## Problem description
Only the lines from the one with "Lemma dfs_leaf order" to the end of the records are wanted, each repeated exactly, both ends included.

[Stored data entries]
---*---

Lemma dfs_children_total fuel :
  (∀ child v r,
      child ∈ PyDict.keys G → child ∉ v → size (unvisited G v) < fuel →
      ∃ v' new, dfs order fuel G child (v, r) = Ok (v', r ++ new)
                ∧ v' ≡ v ∪ list_to_set new ∧ child ∈ new ∧ NoDup new
                ∧ ∀ x, x ∈ new → (x ∉ v) ∧ x ∈ PyDict.keys G) →
  ∀ cs v r,
    (∀ c, c ∈ cs → c ∈ PyDict.keys G) → size (unvisited G v) < fuel →
    ∃ v' new,
      for_res cs
        (λ child st, if decide (child ∈ st.1) then Ok st else dfs order fuel G child st)
        (v, r) = Ok (v', r ++ new)
      ∧ v' ≡ v ∪ list_to_set new ∧ NoDup new
      ∧ (∀ x, x ∈ new → (x ∉ v) ∧ x ∈ PyDict.keys G)
      ∧ ∀ c, c ∈ cs → c ∈ v'.
Proof.
  intros Hdfs cs. induction cs as [|c cs IH]; intros v r Hcs Hfuel.
  - exists v, []. rewrite app_nil_r. simpl.
    split_and!; [done | set_solver | constructor | | ]; intros x ?%elem_of_nil; done.
  - simpl. case_decide as Hc.
    + destruct (IH v r) as (v' & new & Hrun & Hv' & Hnd & Hnew & Hall); [ | done | ].
      { intros c' ?. apply Hcs. by right. }
      exists v', new. simpl. split_and!; [done | done | done | done | ].
      intros c' [-> | ?]%elem_of_cons; [set_solver | by apply Hall].
    + destruct (Hdfs c v r) as (v1 & new1 & Hrun1 & Hv1 & Hin1 & Hnd1 & Hnew1); [ | done | done | ].
      { apply Hcs. by left. }
      destruct (IH v1 (r ++ new1)) as (v' & new & Hrun & Hv' & Hnd & Hnew & Hall).
      { intros c' ?. apply Hcs. by right. }
      { eapply Nat.le_lt_trans; [ | exact Hfuel].
        apply subseteq_size. unfold unvisited. set_solver. }
      exists v', (new1 ++ new). rewrite Hrun1. simpl. rewrite app_assoc.
      split_and!; [done | | | | ].
      * rewrite list_to_set_app. set_solver.
      * apply NoDup_app. split_and!; [done | | done].
        intros x Hx1 Hx. apply Hnew in Hx as [Hx _]. apply Hx, Hv1.
        apply elem_of_union_r. by apply elem_of_list_to_set.
      * intros x [Hx | Hx]%elem_of_app; [by apply Hnew1 | ].
        apply Hnew in Hx as [Hx ?]. split; [ | done]. set_solver.
      * intros c' [-> | ?]%elem_of_cons; [ | by apply Hall].
        apply Hv', elem_of_union_l, Hv1, elem_of_union_r. by apply elem_of_list_to_set.
Qed.

Lemma dfs_total fuel : ∀ node v r,
  node ∈ PyDict.keys G → node ∉ v → size (unvisited G v) < fuel →
  ∃ v' new, dfs order fuel G node (v, r) = Ok (v', r ++ new)
            ∧ v' ≡ v ∪ list_to_set new ∧ node ∈ new ∧ NoDup new
            ∧ ∀ x, x ∈ new → (x ∉ v) ∧ x ∈ PyDict.keys G.
Proof.
  induction fuel as [|fuel IH]; intros node v r Hkey Hfresh Hfuel; [lia | ].
  simpl. apply PyDictFacts.get_Some_keys in Hkey as Hget. destruct Hget as [children Hget].
  rewrite Hget.
  destruct (dfs_children_total fuel IH (iterate order node children) (v ∪ {[node]}) r)
    as (v2 & newl & Hrun & Hv2 & Hnd & Hnew & _).
  - intros c Hc. apply (closed node). exists children. split; [done | ].
    rewrite (iterate_perm order node children) in Hc. by apply elem_of_elements in Hc.
  - assert (unvisited G (v ∪ {[node]}) ⊂ unvisited G v) as Hlt%subset_size; [ | lia].
    unfold unvisited. split; [set_solver | ].
    intros Hsub. specialize (Hsub node). set_solver.
  - rewrite Hrun. simpl. exists v2, (newl ++ [node]). rewrite app_assoc.
    split_and!; [done | | set_solver | | ].
    + rewrite list_to_set_app. set_solver.
    + apply NoDup_app. split_and!; [done | | apply NoDup_singleton].
      intros x Hx ->%list_elem_of_singleton. apply Hnew in Hx as [Hx _]. set_solver.
    + intros x [Hx | ->%list_elem_of_singleton]%elem_of_app; [ | done].
      apply Hnew in Hx as [Hx ?]. split; [set_solver | done].
Qed.

#[local] Arguments dfs : simpl never.

Lemma dfs_all_total :
  ∃ v r,
    for_res (PyDict.keys G)
      (λ node st, if decide (node ∈ st.1) then Ok st
                  else dfs order (S (length G)) G node st)
      (∅, []) = Ok (v, r)
    ∧ NoDup r ∧ ∀ x, x ∈ r ↔ x ∈ PyDict.keys G.
Proof.
  assert (Hfuel : ∀ v, size (unvisited G v) < S (length G)).
  { intros v. apply Nat.lt_succ_r.
    rewrite <- (PyDictFacts.length_keys G), <- (size_list_to_set (C := gset string)) by done.
    apply subseteq_size. unfold unvisited. set_solver. }
  destruct (dfs_children_total (S (length G)) (dfs_total (S (length G)))
              (PyDict.keys G) ∅ []) as (v & r & Hrun & Hv & Hnd & Hnew & Hall);
    [done | apply Hfuel | ].
  exists v, r. split_and!; [done | done | ].
  intros x. split; [by intros [_ ?]%Hnew | ].
  intros Hx%Hall%Hv. apply elem_of_union in Hx as [?%elem_of_empty | Hx]; [done | ].
  by apply elem_of_list_to_set in Hx.
Qed.

End DfsTotal.

Lemma add_edges_cases : ∀ l G,
  (∃ p t, for_res l add_edge G = Raise (KeyError p)
          ∧ (p ∉ PyDict.keys G) ∧ t ∈ l ∧ parent t = Some p)
  ∨ (∃ G', for_res l add_edge G = Ok G'
           ∧ PyDict.keys G' = PyDict.keys G
           ∧ ∀ p c, child_of G' p c → child_of G p c ∨ is_parent l p c).
Proof.
  induction l as [|t l IH]; intros G.
  - right. exists G. split_and!; [done | done | auto].
  - simpl. unfold add_edge at 1 3. destruct (parent t) as [p0|] eqn:Hp.
    + destruct (PyDict.get p0 G) as [s|] eqn:Hs.
      * simpl.
        assert (PyDict.keys (PyDict.set p0 (s ∪ {[name t]}) G) = PyDict.keys G) as Hk.
        { apply PyDictFacts.keys_set_present, PyDictFacts.get_Some_keys. eauto. }
        destruct (IH (PyDict.set p0 (s ∪ {[name t]}) G))
          as [(p & t' & Hrun & Hout & Ht' & Hp') | (G' & Hrun & Hkeys & Hrel)].
        -- left. exists p, t'. rewrite <- Hk. split_and!; [done | done | by right | done].
        -- right. exists G'. split_and!; [done | congruence | ].
           intros p c [[? | [-> ->]]%child_of_set | (t' & ? & ? & ?)]%Hrel; try done.
           ++ by left.
           ++ right. exists t. split_and!; [by left | done | done].
           ++ right. exists t'. split_and!; [by right | done | done].
      * left. exists p0, t. split_and!; [done | | by left | done].
        by apply PyDictFacts.get_None_keys.
    + simpl. destruct (IH G) as [(p & t' & Hrun & Hout & Ht' & Hp') | (G' & Hrun & Hkeys & Hrel)].
      * left. exists p, t'. split_and!; [done | done | by right | done].
      * right. exists G'. split_and!; [done | done | ].
        intros p c [? | (t' & ? & ? & ?)]%Hrel; [by left | right].
        exists t'. split_and!; [by right | done | done].
Qed.

(** X1: the full ordering returns on every configuration, cyclic parent
    references included: either some team names a parent that is not
    configured and the ordering raises a key error for that name, or it
    returns a sequence that holds every team name exactly once. *)
Theorem topological_sort_total (order : SetOrder) (teams : list TeamSpec) :
  (∃ p t, topological_sort order teams = Raise (KeyError p)
          ∧ t ∈ teams ∧ parent t = Some p ∧ p ∉ map name teams)
  ∨ (∃ result, topological_sort order teams = Ok result
               ∧ NoDup result ∧ ∀ n, n ∈ result ↔ n ∈ map name teams).
Proof.
  unfold topological_sort, build_graph.
  destruct (add_edges_cases teams (PyDict.comprehension name (λ _, ∅) teams))
    as [(p & t & -> & Hout & Ht & Hp) | (G & -> & Hkeys & Hrel)].
  - left. exists p, t. cbn [res_bind]. split_and!; [done | done | done | ].
    by rewrite PyDictFacts.comprehension_keys in Hout.
  - right. cbn [res_bind].
    assert (∀ n, n ∈ PyDict.keys G ↔ n ∈ map name teams) as Hnames.
    { intros n. rewrite Hkeys. apply PyDictFacts.comprehension_keys. }
    destruct (dfs_all_total order G) as (v & r & Hrun & Hnd & Hr).
    + rewrite Hkeys. apply PyDictFacts.comprehension_keys_NoDup.
    + intros p c [?%child_of_initial | (t & Ht & <- & _)]%Hrel; [done | ].
      apply Hnames, elem_of_map. eauto.
    + exists (reverse r). unfold DfsState in *. rewrite Hrun. cbn [res_bind].
      split_and!; [done | by rewrite reverse_Permutation | ].
      intros n. rewrite elem_of_reverse, Hr. apply Hnames.
Qed.

(** ** Orders the orderer produces *)

Lemma add_edges_no_parent : ∀ l G,
  (∀ t, t ∈ l → parent t = None) → for_res l add_edge G = Ok G.
Proof.
  induction l as [|t l IH]; intros G Hall; [done | ].
  simpl. unfold add_edge at 1. rewrite (Hall t) by (by left). simpl.
  apply IH. intros t' ?. apply Hall. by right.
Qed.

Lemma dfs_leaf order (G : Graph) fuel k v r :
  PyDict.get k G = Some ∅ → dfs order (S fuel) G k (v, r) = Ok (v ∪ {[k]}, r ++ [k]).
Proof.
  intros Hget. simpl. rewrite Hget.
  assert (iterate order k ∅ = []) as ->; [ | done].
  apply Permutation_nil_r. by rewrite iterate_perm, elements_empty.
Qed.

Lemma dfs_roots_leaves order (G : Graph) : ∀ ks v r,
  (∀ k, k ∈ ks → PyDict.get k G = Some ∅) → NoDup ks → (∀ k, k ∈ ks → k ∉ v) →
  ∃ v',
    for_res ks
      (λ node st, if decide (node ∈ st.1) then Ok st
                  else dfs order (S (length G)) G node st)
      (v, r) = Ok (v', r ++ ks).
Proof.
  induction ks as [|k ks IH]; intros v r Hget Hnd Hfresh.
  - exists v. by rewrite app_nil_r.
  - apply NoDup_cons in Hnd as [Hk Hnd]. cbn [for_res fst].
    rewrite decide_False by (apply Hfresh; by left).
    rewrite dfs_leaf by (apply Hget; by left). cbn [res_bind].
    destruct (IH (v ∪ {[k]}) (r ++ [k])) as [v' Hrun].
    + intros k' ?. apply Hget. by right.
    + done.
    + intros k' Hk' [? | ->%elem_of_singleton]%elem_of_union; [ | done].
      apply (Hfresh k'); [by right | done].
    + exists v'. rewrite Hrun, <- app_assoc. done.
Qed.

---*---

## Expected output
Lemma dfs_leaf order (G : Graph) fuel k v r :
  PyDict.get k G = Some ∅ → dfs order (S fuel) G k (v, r) = Ok (v ∪ {[k]}, r ++ [k]).
Proof.
  intros Hget. simpl. rewrite Hget.
  assert (iterate order k ∅ = []) as ->; [ | done].
  apply Permutation_nil_r. by rewrite iterate_perm, elements_empty.
Qed.

Lemma dfs_roots_leaves order (G : Graph) : ∀ ks v r,
  (∀ k, k ∈ ks → PyDict.get k G = Some ∅) → NoDup ks → (∀ k, k ∈ ks → k ∉ v) →
  ∃ v',
    for_res ks
      (λ node st, if decide (node ∈ st.1) then Ok st
                  else dfs order (S (length G)) G node st)
      (v, r) = Ok (v', r ++ ks).
Proof.
  induction ks as [|k ks IH]; intros v r Hget Hnd Hfresh.
  - exists v. by rewrite app_nil_r.
  - apply NoDup_cons in Hnd as [Hk Hnd]. cbn [for_res fst].
    rewrite decide_False by (apply Hfresh; by left).
    rewrite dfs_leaf by (apply Hget; by left). cbn [res_bind].
    destruct (IH (v ∪ {[k]}) (r ++ [k])) as [v' Hrun].
    + intros k' ?. apply Hget. by right.
    + done.
    + intros k' Hk' [? | ->%elem_of_singleton]%elem_of_union; [ | done].
      apply (Hfresh k'); [by right | done].
    + exists v'. rewrite Hrun, <- app_assoc. done.
Qed.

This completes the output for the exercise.